Le Président Zardari a obtenu tous les pouvoirs spéciaux,
entre autres le droit de dissoudre le Parlement quand bon lui
semblera. D’une part des millions de Pakistanais sont victimes
de l’augmentation du prix de l’énergie et des prix en général,
d’autre part le Pakistan ne compte pas moins de 60 ministres. On
essaie de satisfaire tous les partenaires de coalition et
camarades de parti aux frais du peuple.
La situation dans la vallée de Swat
Les médias occidentaux avaient longtemps laissé entendre que
le gouvernement pakistanais avait laissé la vallée de Swat aux
Talibans, mais ce n’est pas tout à fait exact. Pour bien
comprendre la situation, il faut en connaître la genèse.
Jusqu’en 1969 Swat jouissait d’une administration autonome de
juridiction islamique (charia). La population en était
satisfaite car les décisions rendues étaient rapides et
équitables. Après son incorporation au Pakistan [par la
dissolution de la Principauté en 1969, NdR] Swat ne disposait
plus d’aucun système juridique fonctionnel.
En 1989 le mollah Soufi Mohammed demanda le rétablissement de
la charia, soutenu en cela par une grande partie de la
population. Son mouvement n’était pas militant et il survécut à
deux gouvernements pakistanais successifs. Soufi Mohammed vint
en aide à deux gouvernements laïques en convainquant des groupes
armés, eux aussi partisans de la charia, de ne pas prendre les
armes contre les forces de sécurité gouvernementales. Il a
obtenu des militants la libération de précieux otages et
contribué à faire lever le blocus sur des axes routiers et des
aéroports. A ces deux occasions on lui avait promis en échange
de rétablir la charia, des promesses non suivies d’effets.

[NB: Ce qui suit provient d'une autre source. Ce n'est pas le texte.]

(** What is known of the queue in every reachable state: the semaphores account for
    every caller. *)
Record visited (q0 : AdmissionQueue S) s (xs : list (option presence)) : Prop := {
  vs_ok : queue_ok s.1;
  vs_permits : sem_unheld (aq_concurrency s.1) + sum_over (fun x => sk_permit x.1) xs = sem_unheld (aq_concurrency q0);
  vs_slots : sem_available (aq_queue_slots s.1) + sum_over (fun x => sk_slot x.1) xs = sem_available (aq_queue_slots q0);
  vs_line : forall t, sem_in_line (aq_concurrency s.1) t = sum_over (fun x => ticket_is (sk_ticket x.1) t) xs;
  vs_length : Z.of_nat (length (sem_line (aq_concurrency s.1))) = sum_over (fun x => waits (sk_ticket x.1)) xs;
  vs_inside : s.2 = sum_over snd xs;
  vs_concurrency : aq_max_concurrency s.1 = aq_max_concurrency q0;
  vs_queue : aq_max_queue s.1 = aq_max_queue q0;
  vs_each : forall i x, xs !! i = Some (Some x) -> presence_ok x;
}.

(** An invariant that grows with each operation: nobody in the line is overtaken,
    and a closed queue only gets permits back. *)
Record later (q : AdmissionQueue S) s : Prop := {
  lt_next : (fs_next (sem_view (aq_concurrency q)) <= fs_next (sem_view (aq_concurrency s.1)))%nat;
  lt_owed : forall t, (t < fs_next (sem_view (aq_concurrency q)))%nat ->
    sem_owed t (aq_concurrency s.1) <= sem_owed t (aq_concurrency q);
  lt_closed : queue_is_closed q = true -> queue_is_closed s.1 = true
    /\ sem_unheld (aq_concurrency q) <= sem_unheld (aq_concurrency s.1);
}.

Lemma waiting_claims q0 s xs i x :
  visited q0 s xs -> xs !! i = Some (Some x) -> claims (stake_hold x.1) (aq_concurrency s.1).
Proof.
  intros Hv Hi t Ht. apply sem_in_line_iff. simpl in Ht.
  assert (ticket_is (sk_ticket x.1) t <= sem_in_line (aq_concurrency s.1) t) as Hle.
  { rewrite (vs_line _ _ _ Hv). apply (sum_over_lookup (fun x => ticket_is (sk_ticket x.1) t) xs i x); [| done].
    intros j y _. unfold ticket_is. by case_decide. }
  rewrite Ht in Hle. unfold ticket_is in Hle. rewrite decide_True in Hle by done.
  pose proof (in_line_range (sem_view (aq_concurrency s.1)) t). unfold sem_in_line in *. lia.
Qed.

(** One caller changes. *)
Lemma visited_change q0 q s s' xs i x y :
  visited q0 s xs -> later q s -> xs !! i = Some (Some x) -> visit_step x (default outside_place y) s s' ->
  visited q0 s' (<[i := y]> xs) /\ later q s'.
Proof.
  intros Hv Hl Hi Hstep.
  destruct (Hstep (vs_ok _ _ _ Hv) (vs_each _ _ _ Hv i x Hi) (waiting_claims _ _ _ _ _ Hv Hi)) as ([Hq Hb Hs Hd Hc Hm Hst] & Hin & Hok).
  assert (forall f : presence -> Z, f outside_place = 0 ->
    sum_over f (<[i := y]> xs) = sum_over f xs - f x + f (default outside_place y)) as Ht.
  { intros f Hf. rewrite (sum_over_insert _ _ _ _ _ Hi). by destruct y; simpl; rewrite ?Hf. }
  destruct Hv as [Vo Vp Vs Vl Vn Vi Vc Vq Ve], Hl as [Ln Lo Lc]. destruct Hb as [_ Bp Bl Bn Bc Bx Bo].
  unfold sem_unheld, sem_in_line, sem_line, sem_owed, tickets in *. rewrite length_fmap in *. simpl in *. split.
  - split; [done | ..].
    + rewrite Ht by done. unfold sem_unheld. lia.
    + rewrite Ht by done. lia.
    + intros t. rewrite Ht by done. specialize (Bl t). specialize (Vl t). unfold sem_in_line. lia.
    + rewrite Ht by done. unfold sem_line, tickets. rewrite length_fmap. lia.
    + rewrite Ht by done. lia.
    + congruence.
    + congruence.
    + intros j z Hj. destruct (decide (i = j)) as [<- | Hne].
      * rewrite list_lookup_insert_eq in Hj by (by eapply lookup_lt_Some). injection Hj as ->. exact Hok.
      * rewrite list_lookup_insert_ne in Hj by done. eauto.
  - split; [lia | |].
    + intros t Hlt. specialize (Lo t Hlt). specialize (Bo t ltac:(lia)). unfold sem_owed. lia.
    + intros Hcl. destruct (Lc Hcl) as [Hcl' Hle]. unfold queue_is_closed in *. rewrite !view_closed in *.
      split; [congruence |]. specialize (Hd Hcl'). unfold sem_unheld. lia.
Qed.

Lemma visited_closing q0 q s s' xs : visited q0 s xs -> later q s -> closing s s' -> visited q0 s' xs /\ later q s'.
Proof.
  intros [[Hwf Hi Hsl] Vp Vs Vl Vn Vi Vc Vq Ve] [Ln Lo Lc] [-> | ->].
  - destruct (sem_close_wf _ _ Hwf) as (Hwf' & Hu & Hl & Hcl).
    assert (fs_line (sem_view (sem_close (aq_concurrency s.1))) = fs_line (sem_view (aq_concurrency s.1))) as Hline
      by by rewrite view_close.
    split.
    + split; simpl; [by split | congruence | done | intros t; rewrite Hl; apply Vl | | done..].
      unfold sem_line in *. by rewrite Hline.
    + split; simpl; [by rewrite view_close | |].
      * intros t Ht. unfold sem_owed. rewrite Hline. by apply Lo.
      * intros Hc. destruct (Lc Hc). unfold queue_is_closed. simpl. split; [done | lia].
  - split; [| by split]. split; simpl; try done; [split; simpl; [done | |] |].
    + unfold sem_idle in *. by rewrite view_close.
    + rewrite view_available, view_close. cbn. by rewrite <- view_available.
    + rewrite view_available, view_close. cbn. by rewrite <- view_available.
Qed.

Lemma visited_invariant q0 q :
  world_invariant (visit_protocol outside_place) outside_place closing (fun s xs => visited q0 s xs /\ later q s).
Proof.
  split.
  - done.
  - intros s xs [[Vo Vp Vs Vl Vn Vi Vc Vq Ve] Hl]. split; [| done]. split; rewrite ?sum_over_app; simpl; try done; try lia.
    + intros t. rewrite sum_over_app, Vl. unfold ticket_is. simpl. lia.
    + intros i x Hi. apply lookup_app_Some in Hi as [Hi | [_ Hi]]; [eauto |].
      apply list_lookup_singleton_Some in Hi as [_ [= <-]]. by repeat split.
  - intros s xs i x s' y [Hv Hl] Hi _ Hstep. by apply (visited_change q0 q s s' xs i x (Some y)).
  - intros s xs i x s' [Hv Hl] Hi _ Hstep. by apply (visited_change q0 q s s' xs i x None).
  - intros s xs s' [Hv Hl] Hout. by apply (visited_closing q0 q s s').
Qed.

Lemma queue_new_start mc mq wt q :
  0 <= mq -> queue_new mc mq wt = Some q ->
  visited q (q, 0) [] /\ sem_unheld (aq_concurrency q) = mc /\ sem_available (aq_queue_slots q) = mq
  /\ aq_max_concurrency q = mc /\ aq_max_queue q = mq /\ 0 < mc.
Proof.
  unfold queue_new. intros Hmq Hq. repeat case_match; simplify_eq. bool_to_prop.
  destruct (sem_new_idle mc) as (Hi & Ha & Hc), (sem_new_idle mq) as (Hi' & Ha' & _).
  split_and!; simpl; [| by rewrite sem_idle_unheld | done | done | done | lia].
  assert (fs_line (sem_view (sem_new mc)) = []) as Hline by exact Hi.
  split; simpl; try done; [split; simpl; [apply sem_new_wf; lia | done | lia] | lia | lia | |].
  - intros t. unfold sem_in_line, in_line. by rewrite Hline.
  - unfold sem_line. by rewrite Hline.
Qed.

Lemma later_refl q n : later q (q, n).
Proof. by split. Qed.

(** The books of a reachable world, and of a world reached from it. *)
Lemma visits_reach mc mq wt q w w' :
  0 <= mq -> queue_new mc mq wt = Some q ->
  rtc (acts visitor closing) ((q, 0), []) w -> rtc (acts visitor closing) w w' ->
  exists xs, Forall2 (proc_ok (visit_protocol outside_place) (fun y _ => y = outside_place)) xs w'.2
    /\ visited q w'.1 xs /\ later w.1.1 w'.1.
Proof.
  intros Hmq Hq Hw Hw'. destruct (queue_new_start _ _ _ _ Hmq Hq) as (Hv & _).
  destruct (continues_ok _ (fun y _ => y = outside_place) _ _ _ _ _ _ []
    (visited_invariant q q) visit_follows Hw (List.Forall2_nil _)) as (xs & Hps & Hvis & _).
  { split; [done | apply later_refl]. }
  destruct (continues_ok _ (fun y _ => y = outside_place) _ _ _ _ _ _ xs
    (visited_invariant q w.1.1) visit_follows Hw' Hps) as (xs' & Hps' & Hvis' & Hl); [| eauto].
  split; [done |]. destruct w as [[q1 n] ps]. apply later_refl.
Qed.

(** Every caller inside has a permit in use. *)
Lemma visited_inside q0 s xs :
  visited q0 s xs -> 0 <= s.2 <= sem_unheld (aq_concurrency q0) - sem_unheld (aq_concurrency s.1).
Proof.
  intros [_ Vp _ _ _ Vi _ _ Ve].
  assert (0 <= sum_over snd xs) by (apply sum_over_nonneg; intros i x Hx; by apply (Ve i x)).
  assert (sum_over snd xs <= sum_over (fun x => sk_permit x.1) xs) by (apply sum_over_mono; intros i x Hx; by apply (Ve i x)).
  lia.
Qed.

Puis l’Afghanistan a été attaqué par les États-Unis et Soufi
Mohammed s’y est rendu pour combattre les occupants. A son
retour, il a été emprisonné par le gouvernement de Pervez
Musharraf. Il a été libéré en 2008, en signe de bonne volonté de
la part du nouveau gouvernement, dirigé par l’ANP (Awami
National Party).
Durant la captivité de Soufi Mohammed son gendre, un
ex-liftier, prit les choses en mains. Il tenta d’imposer par les
armes une administration parallèle dans la vallée de Swat, ce
qui provoqua des mois de conflit avec les forces de sécurité
nationales et fit beaucoup de victimes dans la population
civile. Soufi Mohammed prit ses distances avec les actions
menées par son gendre, mais ne put influencer le cours des
choses. Le gouvernement du NAP pria alors Soufi Mohammed de
rétablir la paix à Swat en échange de la réintroduction de la
charia, que la population souhaitait aussi, comme l’ont montré
les manifestations massives du 12 janvier 2008.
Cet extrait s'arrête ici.